SHELXD and SHELXE
The structure solution program SHELXD (called XM in the Bruker SHELXTL system, but
identical to SHELXD except in the logo) is able to solve larger ab initio problems than
SHELXS-97, and is also useful for locating the heavy atoms or anomalous scatterers from
SIR, SAD, SIRAS or MAD data. From January 2002 SHELXD is available as source and
precompiled binaries for common operating system as part of the SHELX-97 system. XM is
available from Bruker Nonius as part of the SHELXTL system, which includes the whole of
SHELX plus programs not in the public domain such as the interactive molecular graphics
program XP and reflection data manipulation program XPREP. In this documentation both
XM and SHELXD will be referred to as SHELXD.

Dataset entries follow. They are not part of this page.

Lemma str_of_nat_digits (k : nat) (c : char) :
  In c (str_of_nat k) -> c <> underscore.
Proof.
  intros H. apply digit_not_underscore. unfold str_of_nat in H.
  now apply uint_digits_in in H.
Qed.

Lemma digits_prefix (a : str) :
  forall b x y,
    (forall c, In c a -> c <> underscore) ->
    (forall c, In c b -> c <> underscore) ->
    startswith (a ++ underscore :: x) (b ++ underscore :: y) = true ->
    a = b.
Proof.
  induction a as [|d a IH]; intros b x y Ha Hb H.
  - destruct b as [|e b]; [reflexivity|]. cbn [app startswith] in H.
    apply andb_true_iff in H. destruct H as [H _]. apply char_eqb_eq in H.
    exfalso. apply (Hb e); [now left|now symmetry].
  - destruct b as [|e b]; cbn [app startswith] in H;
      apply andb_true_iff in H; destruct H as [H H'];
      apply char_eqb_eq in H.
    + exfalso. apply (Ha d); [now left|assumption].
    + subst e. f_equal. apply (IH b x y); [| |assumption].
      * intros c Hc. apply Ha. now right.
      * intros c Hc. apply Hb. now right.
Qed.

Lemma token_miss (k j : nat) (rest : str) :
  k <> j -> startswith (tag_token k) (tag_token j ++ rest) = false.
Proof.
  intros Hkj. destruct (startswith (tag_token k) (tag_token j ++ rest)) eqn:E;
    [|reflexivity].
  exfalso. apply Hkj. apply str_of_nat_inj. rewrite !tag_token_eq in E.
  cbn [app startswith] in E.
  replace (char_eqb underscore underscore) with true in E by reflexivity.
  replace (char_eqb (ch "T") (ch "T")) with true in E by reflexivity.
  replace (char_eqb (ch "A") (ch "A")) with true in E by reflexivity.
  replace (char_eqb (ch "G") (ch "G")) with true in E by reflexivity.
  cbn [andb] in E. rewrite <- app_assoc in E. cbn [app] in E.
  apply (digits_prefix _ _ _ _ (@str_of_nat_digits k) (@str_of_nat_digits j) E).
Qed.
(** What the price feed ([yf.Ticker(symbol).fast_info]) answers for a symbol. *)
Inductive Quote :=
| LastPrice (p : Q)   (* a price *)
| NoLastPrice         (* the key is missing, or its value is [None] *)
| FeedException.      (* the lookup raises *)

(** ** The ledger functions *)

Definition get_user_portfolio (user_id : Z) : Eff (option Portfolio.t) :=
  conn <- get_db_connection ;;
  match conn with
  | None => ret (Some default_portfolio)
  | Some conn =>
      try_except
        (portfolio_data <- execute conn (sql_select_portfolio user_id) ;;
         match portfolio_data with
         | Some (portfolio_id, cash) =>
             holdings_rows <- execute conn (sql_select_holdings portfolio_id) ;;
             let holdings := holdings_of_rows holdings_rows in
             orders_rows <- execute conn (sql_select_recent_orders portfolio_id) ;;
             let orders := map order_of_row orders_rows in
             ret (Some (Portfolio.mk cash holdings orders portfolio_id))
         | None =>
             portfolio_id <- execute conn (sql_insert_portfolio user_id) ;;
             commit conn ;;
             ret (Some (Portfolio.mk 100000 [] [] portfolio_id))
         end)
        (fun e =>
           st_error (ErrorGettingPortfolio e) ;;
           ret (Some default_portfolio))
  end.
(** * The elolist rating engine of [src/main.ts], embedded in Rocq

    The development follows the source file top to bottom: the numbers and
    strings of the host language, the data structures, [estimateElo], the two
    parsers and finally the rating updater, which mutates objects and is
    therefore modelled over an explicit store.

    Numbers.  A JavaScript number is modelled as [NaN] or an exact rational:
    arithmetic on the finite values that ratings take is treated as exact, and
    the infinities are left out.  [NaN] is kept, because the source stores it
    in unparseable relations and it decides several of the properties below.

    The host computes in binary64, so a property stated over the exact
    numbers carries over to it when it rests on the order of the operations,
    on comparisons and on values copied from one place to another, or when
    the values are whole numbers small enough to be added without rounding.
    Where the rounding itself decides, the estimator and the updater are
    read once more over binary64 numbers, in the module [B64]. *)

From Stdlib Require Import PrimFloat.
From Stdlib Require Import ZArith QArith Qabs Qround Qminmax Qpower Lqa Lia.
From Stdlib Require Import Bool Sorted.
From Stdlib Require Import Ascii String DecimalString.
From stdpp Require Import gmap list.

(** ** Host numbers *)

Module JS.

Inductive number : Type :=
  | NaN
  | Num (q : Q).

Definition lift2 (f : Q -> Q -> Q) (a b : number) : number :=
  match a, b with
  | Num x, Num y => Num (f x y)
  | _, _ => NaN
  end.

For the MAD, SAD, SIR etc. applications of SHELXD the location of the heavy atom sites is
only one step in the structure solution. The new program SHELXE (XE in the Bruker
SHELXTL) can read the .res file containing the heavy atom sites written by SHELXD and
estimate the native phases and the corresponding weights (figures of merit). SHELXE outputs
the phases in an XtalView format .phs file so that a map can be viewed using interactive
graphics or the phases can be improved by density modification using program such as DM,
SOLOMON, RESOLVE etc. SHELXE is robust, fast and simple to use, but it must be
emphasized that the resulting phases may be inferior to those produced by much more
sophisticated maximum likelihood programs such as SHARP, SOLVE or MLPHARE.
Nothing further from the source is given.